§ **PROVIDED DATA**
(** Modelled from the spec: iteration over the stack.  "During training,
    each layer may be stochastically skipped with probability
    [layer_drop_p] (independently per layer per forward call).  Disabled at
    inference (probability forced to 0 regardless of configured value)."
    [draws] holds one uniform sample per layer.  The result pairs every
    layer that runs with its index in the stack. *)
Definition ModuleList_iter (ml : ModuleList) (training : bool)
    (draws : list float) : list (nat * TransformerDecoderLayer) :=
  let p := if training then drop_p ml else 0%float in
  if PrimFloat.ltb 0%float p then
    filter (fun il => negb (layer_dropped p (nth (fst il) draws 1%float)))
           (Py.enumerate (modules ml))
  else Py.enumerate (modules ml).

(** *** The decoder object *)

Record StandardTransformerDecoder := {
  training : bool;
  model_dim : Z;
  embed : Embedding;
  embed_scale : float;
  pos_embed : option PositionalEmbedding;
  embed_norm : option LayerNorm;
  embed_dropout_p : float;
  inp_dim_proj : option InternalDimProjection;
  self_attn_mask_gen : AttentionMaskGenerator;
  layers : ModuleList;
  layer_norm : option LayerNorm;
  out_dim_proj : option InternalDimProjection
}.

(** [Module.train(mode)] and [Module.eval()], on the decoder's own flag. *)
Definition train (mode : bool) (self : StandardTransformerDecoder)
  : StandardTransformerDecoder :=
  {| training := mode;
     model_dim := model_dim self;
     embed := embed self;
     embed_scale := embed_scale self;
     pos_embed := pos_embed self;
     embed_norm := embed_norm self;
     embed_dropout_p := embed_dropout_p self;
     inp_dim_proj := inp_dim_proj self;
     self_attn_mask_gen := self_attn_mask_gen self;
     layers := layers self;
     layer_norm := layer_norm self;
     out_dim_proj := out_dim_proj self |}.

Definition eval (self : StandardTransformerDecoder) := train false self.

(** Learnable scalars owned by the two dimension adapters. *)
Definition adapter_numel (self : StandardTransformerDecoder) : Z :=
  match inp_dim_proj self with Some p => projection_numel p | None => 0 end
  + match out_dim_proj self with Some p => projection_numel p | None => 0 end.

(** *** Construction *)

(** The loop of lines 174-178: the first layer, in iteration order, whose
    width is not [model_dim] aborts the construction. *)
Fixpoint check_layer_dims (model_dim : Z)
    (ls : list (nat * TransformerDecoderLayer)) : Py.Result unit :=
  match ls with
  | [] => Py.ok tt
  | (idx, layer) :: rest =>
      if negb (layer_model_dim layer =? model_dim) then
        Py.raise (Py.ValueError_layer_model_dim idx (layer_model_dim layer)
                                                 model_dim)
      else check_layer_dims model_dim rest
  end.

(** The default mask generator, [CausalAttentionMaskGenerator()], is a
    collaborator like any other generator. *)
Variable CausalAttentionMaskGenerator : AttentionMaskGenerator.

(** [StandardTransformerDecoder.__init__]. *)
Definition __init__
    (embed : Embedding)
    (pos_embed : option PositionalEmbedding)
    (layers : Py.Iterable TransformerDecoderLayer)
    (no_scale_embed norm_embed : bool)
    (embed_dropout_p : float)
    (self_attn_mask_gen : option AttentionMaskGenerator)
    (layer_drop_p : float)
    (norm_order : TransformerNormOrder)
    (norm_eps : float)
    (device : option Device) (dtype : option DataType)
  : Py.Result StandardTransformerDecoder :=
  let fct_kwargs := {| device := device; dtype := dtype |} in
  let '(layer_list, layers) := ModuleList_new layers layer_drop_p in
  match modules layer_list with
  | [] => Py.raise Py.ValueError_no_layers
  | layer0 :: _ =>
      let model_dim := layer_model_dim layer0 in
      (* the loop walks [layers] again, not [layer_list] *)
      let '(second_pass, _) := Py.iterate layers in
      match check_layer_dims model_dim (Py.enumerate second_pass) with
      | inl e => inl e
      | inr _ =>
          let embedding_dim := embedding_dim embed in
          match (if no_scale_embed then Py.ok 1%float
                 else Py.math_sqrt embedding_dim) with
          | inl e => inl e
          | inr embed_scale =>
              match
                match pos_embed with
                | Some pe =>
                    if negb (pos_embedding_dim pe =? embedding_dim) then
                      Py.raise (Py.ValueError_pos_embed_dim
                                  (pos_embedding_dim pe) embedding_dim)
                    else Py.ok (Some pe)
                | None => Py.ok None
                end
              with
              | inl e => inl e
              | inr pos_embed =>
                  Py.ok
                    {| training := true;
                       model_dim := model_dim;
                       embed := embed;
                       embed_scale := embed_scale;
                       pos_embed := pos_embed;
                       embed_norm :=
                         if norm_embed then
                           Some {| normalized_shape := embedding_dim;
                                   eps := norm_eps;
                                   ln_kwargs := fct_kwargs |}
                         else None;
                       embed_dropout_p := embed_dropout_p;
                       inp_dim_proj :=
                         if negb (embedding_dim =? model_dim) then
                           Some (InternalDimProjection_new
                                   embedding_dim model_dim fct_kwargs)
                         else None;
                       self_attn_mask_gen :=
                         match self_attn_mask_gen with
                         | None => CausalAttentionMaskGenerator
                         | Some g => g
                         end;
                       layers := layer_list;
                       layer_norm :=
                         if negb (norm_order_eqb norm_order POST) then
                           Some {| normalized_shape := model_dim;
                                   eps := norm_eps;
                                   ln_kwargs := fct_kwargs |}
                         else None;
                       out_dim_proj :=
                         if negb (embedding_dim =? model_dim) then
                           Some (InternalDimProjection_new
                                   model_dim embedding_dim fct_kwargs)
                         else None |}
              end
          end
      end
  end.

End Collaborators.

Arguments Embedding : clear implicits.
Arguments PositionalEmbedding : clear implicits.
Arguments AttentionMaskGenerator : clear implicits.
Arguments TransformerDecoderLayer : clear implicits.
Arguments ModuleList : clear implicits.
Arguments StandardTransformerDecoder : clear implicits.

(** ** torch operators the forward pass calls *)

(** The operators are an interface: the development never looks inside a
    tensor.  [Rand] is whatever randomness one training-mode dropout
    consumes.  [Tensor_shape] and [Tensor_dtype] are [x.shape] and [x.dtype],
    [Tensor_eq] is [x.eq(i)], [Tensor_mul] is [x * c], [dropout_train] is
    [F.dropout] with [training=True], [Projection_forward] is [y = xW + b]
    of a resettable projection, and [to_float_mask] is the helper of
    fairseq2.nn.utils (not under src/). *)
Class Torch (Tensor Rand : Type) := {
  Tensor_shape : Tensor -> list Z;
  Tensor_dtype : Tensor -> DataType;
  Tensor_eq : Tensor -> Z -> Tensor;
  Tensor_mul : Tensor -> float -> Tensor;
  dropout_train : Tensor -> float -> Rand -> Tensor;
  LayerNorm_forward : LayerNorm -> Tensor -> Tensor;
  Projection_forward : InternalDimProjection -> Tensor -> Tensor;
  to_float_mask : Tensor -> DataType -> Tensor
}.

(** [F.dropout(x, p, training)]: the identity unless [training]. *)
Definition F_dropout {Tensor Rand} `{Torch Tensor Rand}
    (x : Tensor) (p : float) (training : bool) (r : Rand) : Tensor :=
  if training then dropout_train x p r else x.

(** ** The forward pass *)

Section Forward.

Context {Tensor Bag Rand : Type} `{Torch Tensor Rand}.

Local Abbreviation Decoder := (StandardTransformerDecoder Tensor Bag).
Local Abbreviation Layer := (TransformerDecoderLayer Tensor Bag).

(** The random choices of one call: the dropout noise and one uniform
    sample per layer of the stack. *)
Record Noise := {
  dropout_noise : Rand;
  layer_draws : list float
}.

(** Calls made on collaborators, with their arguments, in program order. *)
Inductive Call :=
| Call_eq (seq : Tensor) (padding_idx : Z)
| Call_to_float_mask (mask : Tensor) (dt : DataType)
| Call_embed (seq : Tensor)
| Call_mul (x : Tensor) (c : float)
| Call_pos_embed (x : Tensor) (state_bag : option Bag)
| Call_embed_norm (x : Tensor)
| Call_dropout (x : Tensor) (p : float) (training : bool)
| Call_inp_dim_proj (x : Tensor)
| Call_mask_gen (x : Tensor)
| Call_layer (idx : nat) (x : Tensor)
    (self_attn_mask self_attn_padding_mask enc_out enc_padding_mask :
       option Tensor)
    (state_bag : option Bag)
| Call_layer_norm (x : Tensor)
| Call_out_dim_proj (x : Tensor).

(** What a call can reach: the module itself, the caller's state bag
    ([None] when the caller passes none), the randomness of this call and
    the log of collaborator calls. *)
Record World := {
  w_self : Decoder;
  w_state_bag : option Bag;
  w_noise : Noise;
  w_trace : list Call
}.

Definition M (A : Type) : Type := World -> A * World.

Definition ret {A} (a : A) : M A := fun w => (a, w).

Definition bind {A B} (m : M A) (k : A -> M B) : M B :=
  fun w => let '(a, w') := m w in k a w'.

Notation "x <- m ;; k" := (bind m (fun x => k))
  (at level 61, m at next level, right associativity).

Definition get_self : M Decoder := fun w => (w_self w, w).
Definition get_state_bag : M (option Bag) := fun w => (w_state_bag w, w).
Definition get_noise : M Noise := fun w => (w_noise w, w).

Definition log (c : Call) : M unit :=
  fun w => (tt, {| w_self := w_self w;
                   w_state_bag := w_state_bag w;
                   w_noise := w_noise w;
                   w_trace := w_trace w ++ [c] |}).

(** A layer call mutates the bag in place. *)
Definition mutate_state_bag (f : Bag -> Bag) : M unit :=
  fun w => (tt, {| w_self := w_self w;
                   w_state_bag := option_map f (w_state_bag w);
                   w_noise := w_noise w;
                   w_trace := w_trace w |}).

(** [for x in xs: acc = body(acc, x)]. *)
Fixpoint for_each {A X} (xs : list X) (body : A -> X -> M A) (acc : A)
  : M A :=
  match xs with
  | [] => ret acc
  | x :: xs' => acc' <- body acc x ;; for_each xs' body acc'
  end.

(** *** Collaborator calls *)

Definition call_eq (seq : Tensor) (p : Z) : M Tensor :=
  _ <- log (Call_eq seq p) ;; ret (Tensor_eq seq p).

Definition call_to_float_mask (mask : Tensor) (dt : DataType) : M Tensor :=
  _ <- log (Call_to_float_mask mask dt) ;; ret (to_float_mask mask dt).

Definition call_embed (e : Embedding Tensor) (seq : Tensor) : M Tensor :=
  _ <- log (Call_embed seq) ;; ret (embed_forward e seq).

Definition call_mul (x : Tensor) (c : float) : M Tensor :=
  _ <- log (Call_mul x c) ;; ret (Tensor_mul x c).

Definition call_pos_embed (pe : PositionalEmbedding Tensor Bag)
    (x : Tensor) : M Tensor :=
  state_bag <- get_state_bag ;;
  _ <- log (Call_pos_embed x state_bag) ;;
  ret (pos_forward pe x state_bag).

Definition call_embed_norm (ln : LayerNorm) (x : Tensor) : M Tensor :=
  _ <- log (Call_embed_norm x) ;; ret (LayerNorm_forward ln x).

Definition call_dropout (x : Tensor) (p : float) (training : bool)
  : M Tensor :=
  noise <- get_noise ;;
  _ <- log (Call_dropout x p training) ;;
  ret (F_dropout x p training (dropout_noise noise)).

Definition call_inp_dim_proj (p : InternalDimProjection) (x : Tensor)
  : M Tensor :=
  _ <- log (Call_inp_dim_proj x) ;; ret (Projection_forward p x).

Definition call_out_dim_proj (p : InternalDimProjection) (x : Tensor)
  : M Tensor :=
  _ <- log (Call_out_dim_proj x) ;; ret (Projection_forward p x).

Definition call_mask_gen (g : AttentionMaskGenerator Tensor) (x : Tensor)
  : M Tensor :=
  _ <- log (Call_mask_gen x) ;; ret (mask_forward g x).

Definition call_layer_norm (ln : LayerNorm) (x : Tensor) : M Tensor :=
  _ <- log (Call_layer_norm x) ;; ret (LayerNorm_forward ln x).

Definition call_layer (idx : nat) (layer : Layer) (x : Tensor)
    (self_attn_mask self_attn_padding_mask enc_out enc_padding_mask :
       option Tensor) : M Tensor :=
  state_bag <- get_state_bag ;;
  _ <- log (Call_layer idx x self_attn_mask self_attn_padding_mask
                       enc_out enc_padding_mask state_bag) ;;
  _ <- mutate_state_bag
         (layer_update layer x self_attn_mask self_attn_padding_mask
                       enc_out enc_padding_mask) ;;
  ret (layer_forward layer x self_attn_mask self_attn_padding_mask
                     enc_out enc_padding_mask state_bag).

§ **BRIEF**
The lines above, starting at the one with "(** What a call" and ending at the one with "Definition M (A", are the only ones to return, exactly as written.

§ **ANSWER TO THIS EXERCISE**
(** What a call can reach: the module itself, the caller's state bag
    ([None] when the caller passes none), the randomness of this call and
    the log of collaborator calls. *)
Record World := {
  w_self : Decoder;
  w_state_bag : option Bag;
  w_noise : Noise;
  w_trace : list Call
}.

Definition M (A : Type) : Type := World -> A * World.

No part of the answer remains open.